PM2.5 exposure in association with AD-related neuropathology and cognitive outcomes

Abstract

Particulate matter with a diameter of less than 2.5 μm or PM2.5 is recognized worldwide as a cause of public health problems, mainly associated with respiratory and cardiovascular diseases. There is accumulating evidence to show that exposure to PM2.5 has a crucial causative role in various neurological disorders, the main ones being dementia and Alzheimer's disease (AD). PM2.5 can activate glial and microglial activity, resulting in neuroinflammation, increased intracellular ROS production, and ultimately neuronal apoptosis. PM2.5 also causes the alteration of neuronal morphology and synaptic changes and increases AD biomarkers, including amyloid-beta and hyperphosphorylated-tau, as well as raising the levels of enzymes involved in the amyloidogenic pathway.

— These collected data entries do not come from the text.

Lemma Tar_reads_four_options_witness :
  Tar "data" nested_tree (Some (override "" fixed_time)) [good_sink]
  = Tar "data" nested_tree (Some (override "ignored" fixed_time)) [good_sink].
Proof.
  apply (Tar_reads_four_options "data" nested_tree (override "" fixed_time)
           (override "ignored" fixed_time) [good_sink]);
    try reflexivity.
  left. reflexivity.
Defined.


End runs_of_more_of_Tar.

(** ** The default name of [Bytes] *)

Section default_name.
Context `{flate.Codec} `{tar.Format}.

Lemma digit_not_slash (n : Z) : time.digit n ≠ "/"%char.
Proof.
  unfold time.digit.
  assert (Hr : (0 ≤ n mod 10 < 10)%Z) by (apply Z.mod_pos_bound; lia).
  assert (Hc : (n mod 10 = 0 ∨ n mod 10 = 1 ∨ n mod 10 = 2 ∨ n mod 10 = 3
                ∨ n mod 10 = 4 ∨ n mod 10 = 5 ∨ n mod 10 = 6 ∨ n mod 10 = 7
                ∨ n mod 10 = 8 ∨ n mod 10 = 9)%Z) by lia.
  destruct Hc as [Hc|[Hc|[Hc|[Hc|[Hc|[Hc|[Hc|[Hc|[Hc|Hc]]]]]]]]];
    rewrite Hc; vm_compute; discriminate.
Qed.

(** X19.  The name [Bytes] takes for a nil [opt], the clock reading
    formatted as "20060102T150405", has fifteen characters and never
    ends in a slash: with a nil [opt] the entry is always a regular
    file. *)
Theorem Bytes_default_name_is_regular (clock : time.Clock) (b : byteslice) :
  String.length (tar.Name (Bytes_options clock None)) = 15
  ∧ strings.HasSuffix (tar.Name (Bytes_options clock None)) "/" = false
  ∧ tar.Typeflag (tar.prepare (buffer_header b (Bytes_options clock None)))
    = tar.TypeReg.
Proof.
  assert (Hname : String.length (tar.Name (Bytes_options clock None)) = 15
                  ∧ strings.HasSuffix (tar.Name (Bytes_options clock None)) "/"
                    = false).
  { unfold Bytes_options, Bytes_defaults. cbn [tar.Name].
    unfold time.Format_compact.
    destruct (time.civil (clock 0%nat / time.Second / 86400)) as [[y m] d].
    cbv [time.digits4 time.digits2 String.append].
    split; [reflexivity|].
    unfold strings.HasSuffix. cbn [String.length Nat.leb Nat.sub strings.drop andb].
    apply bool_decide_eq_false_2. intros Heq. injection Heq as Hd.
    exact (digit_not_slash _ Hd). }
  destruct Hname as [Hlen Hsuffix].
  split; [exact Hlen|]. split; [exact Hsuffix|].
  apply Typeflag_buffer_header, Hsuffix.
Qed.

End default_name.

(** ** The writers after a failure *)

Section writers_after_failure.
Context `{flate.Codec} `{tar.Format}.

(** The first header through a new chain, with a sink that takes
    nothing: the gzip header reached the sinks before it and no other,
    and both writers of the chain keep the error. *)
Lemma tar_WriteHeader_first_refused_state (pre post : list io.Sink) (s : io.Sink)
  (hdr : tar.Header) :
  Forall (io.accepts 1) pre → io.healthy s = Some 0 →
  tar.WriteHeader
    (tar.NewWriter (gzip.NewWriter {| io.writers := pre ++ s :: post |})) hdr
  = ({| tar.w :=
          {| gzip.w := {| io.writers :=
                            map (io.fed [gzip.header_bytes]) pre ++ s :: post |};
             gzip.wroteHeader := true; gzip.comp := flate.NewWriter;
             gzip.seen := []; gzip.closed := false;
             gzip.err := Some (io.failure s) |};
        tar.pad := 0; tar.nb := 0; tar.err := Some (io.failure s) |},
     Some (io.failure s)).
Proof.
  intros Hpre Hs. unfold tar.WriteHeader, tar.Flush, tar.NewWriter.
  cbn [tar.err tar.nb tar.pad tar.w].
  change (0 <? 0)%Z with false. cbv beta iota.
  rewrite Write_gzip. unfold gzip.Write, gzip.NewWriter.
  cbn [gzip.err gzip.wroteHeader gzip.w gzip.comp gzip.seen gzip.closed].
  rewrite MultiWriter_Write, (multi_Write_refused pre post s _ Hpre Hs).
  reflexivity.
Qed.

(** X20.  When a writer fails on the first write it is handed, the
    writers are left unlike each other: those listed before it hold the
    ten bytes of the gzip header and nothing more, the failing one and
    those after it hold nothing new.  The deferred closes add nothing. *)
Theorem Bytes_writers_after_first_failure (clock : time.Clock) (b : byteslice)
  (opt : option tar.Header) (pre post : list io.Sink) (s : io.Sink) :
  Forall (io.accepts 1) pre → io.healthy s = Some 0 →
  snd (Bytes clock b opt (pre ++ s :: post))
  = map (λ w, {| io.written := io.written w ++ gzip.header_bytes;
                 io.healthy := (λ k, k - 1) <$> io.healthy w;
                 io.failure := io.failure w |}) pre
    ++ s :: post.
Proof.
  intros Hpre Hs. unfold Bytes, Bytes_run.
  rewrite (tar_WriteHeader_first_refused_state pre post s _ Hpre Hs).
  assert (Hfed : map (io.fed [gzip.header_bytes]) pre
                 = map (λ w, {| io.written := io.written w ++ gzip.header_bytes;
                                io.healthy := (λ k, k - 1) <$> io.healthy w;
                                io.failure := io.failure w |}) pre).
  { apply map_ext. intros w. unfold io.fed. cbn [concat length].
    rewrite app_nil_r. reflexivity. }
  rewrite Hfed.
  assert (Hclose : ∀ tw : pipeline,
             tar.err tw = Some (io.failure s) →
             gzip.err (tar.w tw) = Some (io.failure s) →
             snd (deferred_Close tw) = io.writers (gzip.w (tar.w tw))).
  { intros tw Ht Hg. unfold deferred_Close, tar.Close. rewrite Ht.
    destruct (decide (io.failure s = TarErrWriteAfterClose));
      unfold gzip.Close; rewrite Hg; reflexivity. }
  destruct b as [|x b].
  - cbn [io.Copy_buffer].
    match goal with
    | |- context [deferred_Close ?tw] =>
        pose proof (Hclose tw eq_refl eq_refl) as Hc;
        destruct (deferred_Close tw) as [dropped sinks]
    end.
    exact Hc.
  - rewrite (Copy_buffer_sticky _ (io.failure s)); [|reflexivity|discriminate].
    match goal with
    | |- context [deferred_Close ?tw] =>
        pose proof (Hclose tw eq_refl eq_refl) as Hc;
        destruct (deferred_Close tw) as [dropped sinks]
    end.
    exact Hc.
Qed.

End writers_after_failure.

Section runs_of_writers_after_failure.
Import model.

Lemma Bytes_writers_after_first_failure_witness :
  snd (Bytes clock text None [good_sink; failing_sink 0 "disk full"; good_sink])
  = [ {| io.written := [] ++ gzip.header_bytes; io.healthy := None;
         io.failure := Custom "" |};
      failing_sink 0 "disk full"; good_sink ].
Proof.
  apply (Bytes_writers_after_first_failure clock text None [good_sink] [good_sink]
           (failing_sink 0 "disk full")).
  - repeat constructor.
  - reflexivity.
Defined.

End runs_of_writers_after_failure.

Clinical trials have highlighted the correlation between exposure to PM2.5, dementia, and AD diagnosis. This correlation is also displayed by concordant evidence from animal models, as indicated by increased AD biomarkers in cerebrospinal fluid and markers of vascular injury. Blood-brain barrier disruption is another aggravated phenomenon demonstrated in people at risk who are exposed to PM2.5. This review summarizes and discusses studies from in vitro, in vivo, and clinical studies on causative relationships of PM2.5 exposure to AD-related neuropathology. Conflicting data are also examined in order to determine the actual association between ambient air pollution and neurodegenerative diseases.